**Task to complete**: Nothing below is to be printed except the lines between the line holding "apply Forall2_cons_inv_l in" and the line holding "rewrite <- HsB.", inclusive, each exactly as it appears.

**Source data**:
(* ===== verification/IotaLayout.v ===== *)
(** * Layouts of iota assignments

    The theory behind xla/hlo/ir/tile_assignment.cc.  A layout is a list of sizes and
    strides, the most significant first; it maps a linear index to the sum of its digits
    times the strides.  The reshaped and transposed iota is such a layout ([lay]); the
    steps of the canonicalization keep the map, and reduced layouts with the same map
    are equal. *)

From S2P Require Import Prelude MachineInt PermutationUtil IndexUtil Util Arrays.

Definition size (L : list (Z * Z)) : Z := prod L.*1.

Fixpoint val (L : list (Z * Z)) (l : Z) : Z :=
  match L with [] => 0 | (_, s) :: L => l / size L * s + val L (l mod size L) end.

Definition sizes_pos (L : list (Z * Z)) : Prop := Forall (fun x => 0 < x.1) L.

Lemma sizes_pos_fst L : sizes_pos L <-> Forall (fun d => 0 < d) L.*1.
Proof. unfold sizes_pos. by rewrite Forall_fmap. Qed.

Lemma size_pos L : sizes_pos L -> 0 < size L.
Proof. intros HL. by apply prod_pos, sizes_pos_fst. Qed.

Lemma size_app A B : size (A ++ B) = size A * size B.
Proof. unfold size. by rewrite fmap_app, prod_app. Qed.

Lemma size_cons n s L : size ((n, s) :: L) = n * size L.
Proof. done. Qed.

Lemma size_snoc A n s : size (A ++ [(n, s)]) = size A * n.
Proof. rewrite size_app. unfold size. simpl. lia. Qed.

Lemma val_app A B l : sizes_pos A -> sizes_pos B -> 0 <= l < size (A ++ B) ->
  val (A ++ B) l = val A (l / size B) + val B (l mod size B).
Proof.
  intros HA HB. pose proof (size_pos B HB) as HsB. revert l. induction HA as [|[n s] A Hn HA IH]; intros l Hl.
  { simpl in *. rewrite Z.mod_small by done. done. }
  simpl in Hn. pose proof (size_pos A HA) as HsA. cbn [val app]. rewrite size_app.
  rewrite IH by (rewrite size_app; apply Z.mod_pos_bound; nia).
  rewrite (Z.mul_comm (size A)), <- Z.div_div by lia. rewrite <- Z.add_assoc. f_equal. f_equal.
  - f_equal. rewrite Z.rem_mul_r by lia. rewrite (Z.mul_comm (size B)), Z.div_add by lia.
    rewrite (Z.div_small (l mod size B)) by (by apply Z.mod_pos_bound). lia.
  - f_equal. rewrite Z.rem_mul_r by lia. rewrite (Z.mul_comm (size B)), Z.mod_add by lia. apply Z.mod_mod. lia.
Qed.

Lemma val_dot L y : Forall2 digit L.*1 y -> val L (rm L.*1 y) = dot y L.*2.
Proof.
  revert y. induction L as [|[n s] L IH]; intros y Hy; [by inversion Hy|]. rewrite fmap_cons in Hy.
  apply Forall2_cons_inv_l in Hy as (x & ys & Hd & Hys & ->). cbn [val fmap list_fmap fst snd rm dot].
  pose proof (rm_bound _ _ Hys) as Hb. fold (size L) in Hb |- *. rewrite (Z.add_comm (x * size L)), Z.div_add, Z.mod_add by lia.
  rewrite Z.div_small, Z.mod_small by lia. rewrite IH by done. lia.
Qed.

(** ** The same map *)

Record same (L K : list (Z * Z)) : Prop := {
  same_pos_l : sizes_pos L;
  same_pos_r : sizes_pos K;
  same_size : size L = size K;
  same_val : forall l, 0 <= l < size L -> val L l = val K l;
}.

#[export] Instance same_per : RelationClasses.PER same.
Proof.
  split.
  - intros L K [HL HK Hs Hv]. split; [done..|]. intros l Hl. symmetry. apply Hv. lia.
  - intros L K M [HL HK Hs Hv] [_ HM Hs' Hv']. split; [done..|congruence|]. intros l Hl. rewrite Hv by done. apply Hv'. lia.
Qed.

Lemma same_layout_refl L : sizes_pos L -> same L L.
Proof. by split. Qed.

Lemma same_app A A' B B' : same A A' -> same B B' -> same (A ++ B) (A' ++ B').
Proof.
  intros [HA HA' HsA HvA] [HB HB' HsB HvB]. pose proof (size_pos _ HA). pose proof (size_pos _ HB). split.
  - by apply Forall_app.
  - by apply Forall_app.
  - rewrite !size_app. congruence.
  - intros l Hl. rewrite val_app by done. rewrite val_app by (try done; rewrite size_app in *; rewrite <- HsA, <- HsB; done).
    rewrite <- HsB. rewrite size_app in Hl. rewrite HvA, HvB; [done|by apply Z.mod_pos_bound|].
    split; [apply Z.div_pos; lia|]. apply Z.div_lt_upper_bound; lia.
Qed.

Lemma same_middle A B X Y : sizes_pos A -> sizes_pos B -> same X Y -> same (A ++ X ++ B) (A ++ Y ++ B).
Proof. intros HA HB HX. apply same_app; [by apply same_layout_refl|]. apply same_app; [done|by apply same_layout_refl]. Qed.

Lemma same_one s : same [(1, s)] [].
Proof. split; [by repeat constructor|constructor|done|]. intros l Hl. cbn in *. assert (l = 0) as -> by lia. done. Qed.

Lemma same_merge n1 n2 s : 0 < n1 -> 0 < n2 -> same [(n1, n2 * s); (n2, s)] [(n1 * n2, s)].
Proof.
  intros H1 H2. split; [by repeat constructor|repeat constructor; simpl; lia|unfold size; simpl; lia|].
  intros l Hl. cbn [val size]. unfold size. cbn [fmap list_fmap fst prod]. rewrite !Z.mul_1_r, !Z.div_1_r.
  pose proof (Z.div_mod l n2 ltac:(lia)). nia.
Qed.

Lemma same_ones L : sizes_pos L -> same (filter (fun x => x.1 <> 1) L) L.
Proof.
  induction 1 as [|[n s] L Hn HL IH]; [apply same_layout_refl; constructor|]. simpl in Hn. destruct (decide (n = 1)) as [->|Hne].
  - rewrite filter_cons_False by (intros Hc; by apply Hc). apply (same_app [] [(1, s)] _ L); [symmetry; apply same_one|done].
  - rewrite filter_cons_True by done. apply (same_app [(n, s)] [(n, s)]); [|done]. apply same_layout_refl. by repeat constructor.
Qed.

(** ** Reduced layouts are unique *)

(** No size is one and no two neighbours can be merged. *)
Fixpoint reduced (L : list (Z * Z)) : Prop :=
  match L with
  | [] => True
  | (n, s) :: L => 1 < n /\ (match L with [] => True | (m, t) :: _ => s <> m * t end) /\ reduced L
  end.

Lemma reduced_pos L : reduced L -> sizes_pos L.
Proof. induction L as [|[n s] L IH]; intros HR; constructor; [simpl in *; lia|]. apply IH. simpl in HR. tauto. Qed.

Lemma reduced_snoc L n s : reduced (L ++ [(n, s)]) <->
  reduced L /\ 1 < n /\ (match last L with Some (_, t) => t <> n * s | None => True end).
Proof.
  induction L as [|[m t] L IH]; [simpl; tauto|]. cbn [app reduced]. rewrite IH. destruct L as [|[m2 t2] L]; simpl; [tauto|].
  destruct (last ((m2, t2) :: L)) as [[]|] eqn:E; simpl in *; rewrite ?E; tauto.
Qed.

Lemma val_snoc A n s l : sizes_pos A -> 0 < n -> 0 <= l < size A * n -> val (A ++ [(n, s)]) l = val A (l / n) + l mod n * s.
Proof.
  intros HA Hn Hl. assert (Es : size [(n, s)] = n) by (unfold size; simpl; lia).
  rewrite val_app, Es; [|done|by repeat constructor|by rewrite size_app, Es]. f_equal. simpl. unfold size. simpl. rewrite Z.div_1_r. lia.
Qed.

Lemma val_zero A : sizes_pos A -> val A 0 = 0.
Proof. intros HA. induction HA as [|[n s] A Hn HA IH]; [done|]. simpl. pose proof (size_pos A HA). by rewrite Z.div_0_l, Z.mod_0_l, IH by lia. Qed.

Lemma snoc_case {A} (l : list A) : l = [] \/ exists k x, l = k ++ [x].
Proof. destruct l as [|x k _] using rev_ind; eauto. Qed.

(** The smallest size is where the map stops to be linear. *)
Lemma reduced_last A B n m s t : reduced (A ++ [(n, s)]) -> reduced (B ++ [(m, t)]) -> same (A ++ [(n, s)]) (B ++ [(m, t)]) ->
  s = t /\ n <= m.
Proof.
  intros HA HB [_ _ Hs Hv]. apply reduced_snoc in HA as (HA & Hn & HlA), HB as (HB & Hm & HlB).
  pose proof (size_pos A (reduced_pos A HA)) as HpA. pose proof (size_pos B (reduced_pos B HB)) as HpB.
  rewrite !size_snoc in Hs. rewrite size_snoc in Hv.
  assert (Hval : forall l, 0 <= l < size A * n -> val A (l / n) + l mod n * s = val B (l / m) + l mod m * t).
  { intros l Hl. rewrite <- !val_snoc by (try (by apply reduced_pos); lia). by apply Hv. }
  assert (Est : s = t).
  { specialize (Hval 1 ltac:(nia)). rewrite !Z.div_small, !Z.mod_small, !val_zero in Hval by (try (by apply reduced_pos); lia). lia. }
  split; [done|]. subst t. destruct (Z.le_gt_cases n m) as [?|Hgt]; [done|]. exfalso.
  assert (Hm' : size B <> 1) by nia. destruct (snoc_case B) as [->|(B' & [k r] & ->)]; [by unfold size in Hm'|].
  rewrite last_snoc in HlB. apply reduced_snoc in HB as (HB & Hk & _).
  specialize (Hval m ltac:(nia)). rewrite (Z.div_small m n), (Z.mod_small m n), Z.div_same, Z.mod_same in Hval by lia.
  pose proof (size_pos B' (reduced_pos B' HB)). rewrite val_zero, val_snoc in Hval; [|by apply reduced_pos|lia|nia|by apply reduced_pos].
  rewrite Z.div_small, Z.mod_small, val_zero in Hval; [|by apply reduced_pos|lia|lia]. lia.
Qed.

Lemma reduced_unique L K : reduced L -> reduced K -> same L K -> L = K.
Proof.
  revert K. induction L as [|[n s] A IH] using rev_ind; intros K HL HK Hsame.
  - destruct Hsame as [_ _ Hs _]. destruct K as [|[m t] K]; [done|]. exfalso. rewrite size_cons in Hs. change (size []) with 1 in Hs. simpl in HK.
    pose proof (size_pos K ltac:(apply reduced_pos; tauto)). nia.
  - destruct (snoc_case K) as [->|(B & [m t] & ->)].
    { exfalso. destruct Hsame as [_ _ Hs _]. apply reduced_snoc in HL as (HA & Hn & _). rewrite size_snoc in Hs. change (size []) with 1 in Hs.
      pose proof (size_pos A (reduced_pos A HA)). nia. }
    destruct (reduced_last A B n m s t HL HK Hsame) as [-> Hnm].
    destruct (reduced_last B A m n t t HK HL (symmetry Hsame)) as [_ Hmn]. assert (m = n) as -> by lia. f_equal.
    apply reduced_snoc in HL as (HA & Hn & _), HK as (HB & _ & _). apply IH; [done..|]. destruct Hsame as [_ _ Hs Hv].
    pose proof (reduced_pos A HA). pose proof (reduced_pos B HB). rewrite !size_snoc in Hs.
    split; [done..|nia|]. intros q Hq. specialize (Hv (q * n)). rewrite size_snoc in Hv.
    rewrite !val_snoc, Z.div_mul, Z.mod_mul in Hv by (done || nia). nia.
Qed.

**Your response**:
  apply Forall2_cons_inv_l in Hy as (x & ys & Hd & Hys & ->). cbn [val fmap list_fmap fst snd rm dot].
  pose proof (rm_bound _ _ Hys) as Hb. fold (size L) in Hb |- *. rewrite (Z.add_comm (x * size L)), Z.div_add, Z.mod_add by lia.
  rewrite Z.div_small, Z.mod_small by lia. rewrite IH by done. lia.
Qed.

(** ** The same map *)

Record same (L K : list (Z * Z)) : Prop := {
  same_pos_l : sizes_pos L;
  same_pos_r : sizes_pos K;
  same_size : size L = size K;
  same_val : forall l, 0 <= l < size L -> val L l = val K l;
}.

#[export] Instance same_per : RelationClasses.PER same.
Proof.
  split.
  - intros L K [HL HK Hs Hv]. split; [done..|]. intros l Hl. symmetry. apply Hv. lia.
  - intros L K M [HL HK Hs Hv] [_ HM Hs' Hv']. split; [done..|congruence|]. intros l Hl. rewrite Hv by done. apply Hv'. lia.
Qed.

Lemma same_layout_refl L : sizes_pos L -> same L L.
Proof. by split. Qed.

Lemma same_app A A' B B' : same A A' -> same B B' -> same (A ++ B) (A' ++ B').
Proof.
  intros [HA HA' HsA HvA] [HB HB' HsB HvB]. pose proof (size_pos _ HA). pose proof (size_pos _ HB). split.
  - by apply Forall_app.
  - by apply Forall_app.
  - rewrite !size_app. congruence.
  - intros l Hl. rewrite val_app by done. rewrite val_app by (try done; rewrite size_app in *; rewrite <- HsA, <- HsB; done).
    rewrite <- HsB. rewrite size_app in Hl. rewrite HvA, HvB; [done|by apply Z.mod_pos_bound|].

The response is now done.